In some instances, we may even tell the user that it is his own
problem, and he must fix it himself.

     This model provides a powerful resource for easily making
global or departmental changes without having to run around and
modify files in every directory.

Global Filesystem Project

Limitations of the Pre-Aurora Environment

     Our pre-Aurora distributed filesystem environment is built
entirely with NFS. We have gone to great lengths with the free-
ware automounter, amd, to try to maximize the functionality
provided by the underlying NFS technology, but it has, at best,
several limitations:
 + Redundancy/Replication
   Replication is obtained by using locally developed scripts
   which use rdist and track to force remote copies of
   replicated data to remain in sync with a master copy.
   Redundancy is obtained by configuring amd to mount key
   filesystems from one of potentially many sources.
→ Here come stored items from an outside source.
(** POST /api/analyze, on the parsed body. *)
Definition analyze_repo_route (data : json) : M response :=
  match dict_get data "repo_url" JNull with
  | inl e => ret (Unhandled e)
  | inr repo_url =>
      if negb (truthy repo_url)
      then ret (Jsonify (JObj [("error", JStr "repo_url is required")]) 400)
      else
        match repo_url with
        | JStr url =>
            let '(owner, repo_name) := parse_github_url url in
            if falsy owner || falsy repo_name
            then ret (Jsonify (JObj [("error", JStr "Invalid GitHub URL")]) 400)
            else
              '(readme_content, error) <- get_github_readme owner repo_name ;;
              if truthy_str error then ret (Jsonify (error_body error) 500) else
              '(readme_summary, error) <- summarize_readme_with_gemini readme_content ;;
              if truthy_str error then ret (Jsonify (error_body error) 500) else
              '(file_structure, error) <- get_github_file_structure owner repo_name ;;
              if truthy_str error then ret (Jsonify (error_body error) 500) else
              '(structure_analysis, error) <- analyze_structure_with_gemini file_structure ;;
              if truthy_str error then ret (Jsonify (error_body error) 500) else
              '(setup_guide, error) <- get_setup_guide_with_gemini readme_content file_structure ;;
              if truthy_str error then ret (Jsonify (error_body error) 500) else
              ret (Jsonify (JObj [("readme_summary", to_json readme_summary);
                                  ("structure_analysis", to_json structure_analysis);
                                  ("setup_guide", to_json setup_guide)]) 200)
        | _ => ret (Unhandled (TypeError "expected string or bytes-like object"))
        end
  end.
Lemma bind_returned_inv {S A B : Type} (c : M S A) (k : A -> M S B) s b s' :
  (x <- c ;; k x) s = (Returned b, s') ->
  exists a s1, c s = (Returned a, s1) /\ k a s1 = (Returned b, s').
Proof.
  unfold bind. destruct (c s) as [[a| |] s1]; try discriminate.
  intros H. now exists a, s1.
Qed.

Lemma post_bind {A B : Type} (Q : B -> State -> Prop) (c : Async A) k :
  (forall a, post Q (k a)) -> post Q (x <- c ;; k x).
Proof.
  intros Hk s b s' H.
  destruct (bind_returned_inv _ _ _ _ _ H) as (a & s1 & _ & H2).
  exact (Hk a s1 b s' H2).
Qed.

Lemma post_throw {A : Type} (Q : A -> State -> Prop) e : post Q (throw e).
Proof. intros s a s'. discriminate. Qed.

Lemma post_out_of_fuel {A : Type} (Q : A -> State -> Prop) : post Q out_of_fuel.
Proof. intros s a s'. discriminate. Qed.

Lemma post_resolveExecution args r trace' :
  post (resolved args) (Engine.resolveExecution args r trace').
Proof.
  intros s e s'. unfold Engine.resolveExecution, get. unfold bind at 1.
  destruct (execution s) as [e0|] eqn:He; [|discriminate].
  unfold bind at 1, modify. unfold bind, Engine.notify, when, emit, modify, ret.
  destruct (onExecutionUpdate args) eqn:Hobs; intros [= <- <-].
  - split; [reflexivity|]. split.
    + exists r. split; [reflexivity|].
      cbn [functionsExecuted with_finalResponse with_functionsExecuted].
      apply Forall_map. apply Forall_forall. intros fe _.
      unfold is_current. cbn [current_functionExecutionId set_execution].
      fold (is_current s fe). destruct (is_current s fe) eqn:E; [reflexivity|].
      intros H. unfold is_current in E. congruence.
    + intros _. eexists. reflexivity.
  - split; [reflexivity|]. split.
    + exists r. split; [reflexivity|].
      cbn [functionsExecuted with_finalResponse with_functionsExecuted].
      apply Forall_map. apply Forall_forall. intros fe _.
      unfold is_current. cbn [current_functionExecutionId set_execution].
      fold (is_current s fe). destruct (is_current s fe) eqn:E; [reflexivity|].
      intros H. unfold is_current in E. congruence.
    + congruence.
Qed.

End RunFrame.

Ltac post_step :=
  first
    [ apply post_resolveExecution
    | apply post_throw
    | apply post_out_of_fuel
    | apply post_bind; intros ?
    | match goal with
      | |- post _ (match ?x with _ => _ end) => destruct x
      end ].

Ltac frame_of H Hw :=
  match type of H with
  | ?c ?s = (_, _) =>
      assert (Hw : within continues c) by (repeat within_run_step);
      specialize (Hw s); rewrite H in Hw; cbn [snd] in Hw
  end.

Ltac post_of H Q Hp :=
  match type of H with
  | ?c ?s = (_, _) =>
      assert (Hp : post Q c) by (repeat post_step);
      specialize (Hp _ _ _ H)
  end.

Section RunResults.
Context {platform : Platform} {collaborators : Collaborators}.

Lemma grows_from_one a t :
  grows [a] t -> exists first rest, t = first :: rest /\ skeleton first = skeleton a.
Proof.
  intros (more & H). destruct t as [|first rest]; [discriminate|].
  exists first, rest. split; [reflexivity|].
  change (hd (skeleton a) (map skeleton (first :: rest)) = skeleton a).
  now rewrite H.
Qed.


Lemma Forall2_same_record_one fe l :
  Forall2 same_record [fe] l -> exists fe', l = [fe'] /\ same_record fe fe'.
Proof.
  intros H. inversion H as [|? fe' ? l' Hfe Hl]; subst.
  inversion Hl; subst. now exists fe'.
Qed.

(** The closure's [run], when it returns: [createExecution] and the first
    [createTrace] leave a state [s2] whose Execution has the requested id and
    one sub-record with the [executing-function] action; the rest of [run]
    continues from [s2] and ends resolved. *)
Lemma run_frame def args fuel arg _executionId s e s' :
  Engine.run def args fuel arg _executionId s = (Returned e, s') ->
  exists fid now a s2,
    execution s2
    = Some {| id := execution_id_of _executionId s;
              createdAt := now;
              functionsExecuted :=
                [{| functionExecutionId := fid;
                    inputs := arg;
                    trace := [a];
                    sub_finalResponse := None;
                    functionDef := def |}];
              finalResponse := None;
              verified := None |}
    /\ current_functionExecutionId s2 = Some fid
    /\ action a = ExecutingFunction def arg
    /\ continues s2 s'
    /\ resolved args e s'.
Proof.
  intros Hrun. unfold Engine.run in Hrun.
  destruct (createExecution_spec def arg _executionId s)
    as (i & fid & now & w & Hce & Hid).
  assert (Hi : i = execution_id_of _executionId s).
  { unfold execution_id_of. destruct _executionId as [j|]; [|exact Hid].
    destruct (j =? ""); exact Hid. }
  clear Hid. subst i.
  rewrite (bind_returned _ _ _ _ _ Hce) in Hrun.
  destruct (get_prop "instructions" arg) as [instructions|]; [|discriminate].
  destruct (get_prop "documents" arg) as [docs|]; [|discriminate].
  destruct (get_prop "query" arg) as [queryArg|]; [|discriminate].
  cbv zeta in Hrun.
  destruct (bind_returned_inv _ _ _ _ _ Hrun) as (x & s2 & H1 & H2).
  exists fid, now.
  exists {| action_id := fst (nanoid w);
            action := ExecutingFunction def arg;
            response := None |}.
  exists s2.
  assert (Hs2 : execution s2
                = Some {| id := execution_id_of _executionId s;
                          createdAt := now;
                          functionsExecuted :=
                            [{| functionExecutionId := fid;
                                inputs := arg;
                                trace := [{| action_id := fst (nanoid w);
                                             action := ExecutingFunction def arg;
                                             response := None |}];
                                sub_finalResponse := None;
                                functionDef := def |}];
                          finalResponse := None;
                          verified := None |}
                /\ current_functionExecutionId s2 = Some fid).
  { clear H2 Hrun Hce. revert H1.
    unfold Engine.createTrace, external, get, modify, Engine.notify, when, emit,
      modify, ret, bind. cbn.
    destruct (nanoid w) as [i' w']. cbn.
    unfold is_current. cbn. rewrite String.eqb_refl.
    destruct (onExecutionUpdate args); intros [= _ <-]; split; reflexivity. }
  destruct Hs2 as (Hs2 & Hc2).
  split; [exact Hs2|]. split; [exact Hc2|]. split; [reflexivity|].
  split.
  - match type of H2 with
    | ?c s2 = _ =>
        assert (Hw : within continues c)
          by (unfold Engine.getQueryDoc; repeat within_run_step);
        specialize (Hw s2); now rewrite H2 in Hw
    end.
  - match type of H2 with
    | ?c s2 = _ =>
        assert (Hp : post (resolved args) c) by (repeat post_step);
        exact (Hp _ _ _ H2)
    end.
Qed.
(** * Image inventory of a PDF: the page scan of [cmder/main.go]

    A shallow embedding of [extractImageInfo], [extractImagesFromPage] and
    [extractAllImages], and the properties of the scan.

    The program reads the document through the pdfcpu library (packages
    [model] and [types]), which is not part of the program's own source.
    Values of [types.Object] are an inductive type, a [types.Dict] is a finite
    map from keys to objects, and what the cross-reference table answers
    ([PageDict], [Dereference], [DereferenceXObjectDict]) is a field of the
    context: the theorems hold for every document.  A call of a function of
    the program returns or panics: [extractImagesFromPage] calls a method on
    the stream pointer it got from the library after testing the error only,
    and the library answers a reference to a missing object with a nil
    pointer and a nil error. *)

From stdpp Require Import gmap strings list fin_maps.
From Stdlib Require Import ZArith Lia.

#[local] Open Scope string_scope.
#[local] Open Scope list_scope.
#[local] Open Scope Z_scope.

(** ** Go's [int] *)

(** [int] and [int64] are 64-bit two's complement on the platforms the
    program is built for; [int_wrap] is what an addition keeps of its result. *)
Definition int_min : Z := - 2 ^ 63.
Definition int_max : Z := 2 ^ 63 - 1.
Definition int_wrap (z : Z) : Z := (z + 2 ^ 63) mod 2 ^ 64 - 2 ^ 63.
Definition int_add (a b : Z) : Z := int_wrap (a + b).

(** [len] of a slice, as an [int]. *)
Definition len {A} (l : list A) : Z := Z.of_nat (length l).

(** ** Errors and results *)

(** The [error] values of the program: those the library returns, and the
    three the program builds with [fmt.Errorf] (two of them wrap their cause
    with [%w]). *)
Inductive error : Type :=
| LibraryError (msg : string)
| ErrNoPages                               (* "PDF has no pages" *)
| ErrGetPageDict (cause : error)           (* "failed to get page dict: %w" *)
| ErrExtractPage (pageNr : Z) (cause : error).
                            (* "failed to extract images from page %d: %w" *)

(** A Go pair [(v, err)] of which one component is meaningful. *)
Inductive result (A : Type) : Type :=
| Ok (v : A)
| Err (err : error).
Arguments Ok {A} v.
Arguments Err {A} err.

(** How a call of a function of the program ends: it returns [v], or a
    run-time panic (here: a nil pointer dereference) unwinds through it. *)
Inductive outcome (A : Type) : Type :=
| Returns (v : A)
| Panics.
Arguments Returns {A} v.
Arguments Panics {A}.

(** ** Package [types] of the library *)

Module types.

Record IndirectRef : Type := {
  ObjectNumber : Z;
  GenerationNumber : Z
}.

(** The values of the interface [types.Object] the program can meet.  [ONil]
    is the nil interface value (the PDF null object, or what a dangling
    reference dereferences to). *)
#[warnings="-register-all"]
Inductive Object : Type :=
| ONil
| OBoolean (b : bool)
| OInteger (i : Z)
| OName (s : string)
| OStringLiteral (s : string)
| OArray (a : list Object)
| ODict (d : gmap string Object)
| OIndirectRef (ir : IndirectRef).

Abbreviation Dict := (gmap string Object).

Record PDFFilter : Type := {
  Name : string;
  DecodeParms : option Dict
}.

(** [types.StreamDict]: the embedded dictionary, the filters in the order
    they are applied, and the stored (still encoded) bytes.  The other
    fields of the library's struct are not read by the program. *)
Record StreamDict : Type := {
  StreamDict_Dict : Dict;
  FilterPipeline : list PDFFilter;
  Raw : list Byte.byte
}.

(** Modelled from the spec: the typed accessors of the Document Model on
    dictionaries (the library's [Dict.Find], [Dict.IntEntry],
    [Dict.NameEntry] and [Dict.ArrayEntry]): a lookup of the key, then a test
    of the value's type; a missing key and a value of another type both give
    the nil answer. *)
Definition Find (d : Dict) (key : string) : option Object := d !! key.

Definition IntEntry (d : Dict) (key : string) : option Z :=
  match Find d key with
  | Some (OInteger i) => Some i
  | _ => None
  end.

Definition NameEntry (d : Dict) (key : string) : option string :=
  match Find d key with
  | Some (OName s) => Some s
  | _ => None
  end.

Definition ArrayEntry (d : Dict) (key : string) : list Object :=
  match Find d key with
  | Some (OArray a) => a
  | _ => []
  end.
(** * Stripe webhook endpoint of the web application

    Shallow embedding of [apps/web/src/pages/api/stripe/webhook/index.ts]:
    the request handler [handler] and the subscription reconciler
    [handleCustomerSubscriptionUpdated], together with the persistence
    layer they drive (Prisma tables as finite maps), and the properties
    the specification states about them. *)

From stdpp Require Import base option gmap strings list fin_maps.
From Stdlib Require Import ZArith DecimalString.

Local Open Scope string_scope.
Local Open Scope list_scope.
Local Open Scope Z_scope.

(** ** Enumerations of [@documenso/prisma/client] *)

Inductive SubscriptionStatus := ACTIVE | PAST_DUE | INACTIVE.
Inductive DocumentDataType := BYTES_64.
Inductive DocumentStatus := COMPLETED.
Inductive FieldType := SIGNATURE.
Inductive ReadStatus := OPENED.
Inductive SendStatus := SENT.
Inductive SigningStatus := SIGNED.

(** ** Rows of the tables the endpoint touches

    Only the columns the endpoint reads or writes are kept.  Identifiers
    generated by the database are natural numbers; [User.id] is the
    integer the checkout session refers to.  Nullable columns are
    [option]s; timestamps are milliseconds since the epoch. *)

Record User := {
  user_id : Z;
  user_name : option string;
  user_email : string;
}.

Record Subscription := {
  sub_id : nat;
  sub_userId : Z;
  sub_createdAt : Z;
  sub_planId : string;
  sub_status : SubscriptionStatus;
  sub_cancelAtPeriodEnd : bool;
  sub_periodEnd : Z;
  sub_updatedAt : Z;
}.

Record DocumentData := {
  dd_type : DocumentDataType;
  dd_data : string;
  dd_initialData : string;
}.

Record Document := {
  doc_title : string;
  doc_status : DocumentStatus;
  doc_userId : Z;
  doc_documentDataId : nat;
}.

Record Recipient := {
  rcp_name : string;
  rcp_email : string;
  rcp_token : string;
  rcp_signedAt : Z;
  rcp_readStatus : ReadStatus;
  rcp_sendStatus : SendStatus;
  rcp_signingStatus : SigningStatus;
  rcp_documentId : nat;
}.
Regardless,
   when an NFS mounted filesystem hangs, it hangs. If you are
   paging off of an NFS mount, there is no transparent fall over
   mechanism to allow use of available backup filesystems - you
   core dump or hang.
 + Building-wide shared namespace
   NFS does not perform well enough to use reliably over low
   speed WAN links, so practically speaking, a building-wide
   namespace is the best we can do.
 + Network Intensive
   NFS caching is minimal, in core memory, and has no
   consistency.  Heavy use of filesystems over the network
   results in heavy use of the network.  The above limitations
   had wide ranging implications on how the pre-Aurora
   environment was built, such as how many server were
   necessary, how many copies of data were required, etc.

Design Goals

     The features we wanted to have in the Aurora network
filesystem included the following:
 + Better Redundancy and Automated Replication
 + Global access to shared files
 + More efficient use of the network
 + Better Security mechanisms

File System Selection

     There are not too many options to choose from to meet the
above requirements. NFS over TCP and CacheFS are solutions which
do not meet all of our requirements and are not available on all
the platforms we need to support. DFS would appear to be a
possibly better choice, but the technology is not yet mature
enough for use in a production environment.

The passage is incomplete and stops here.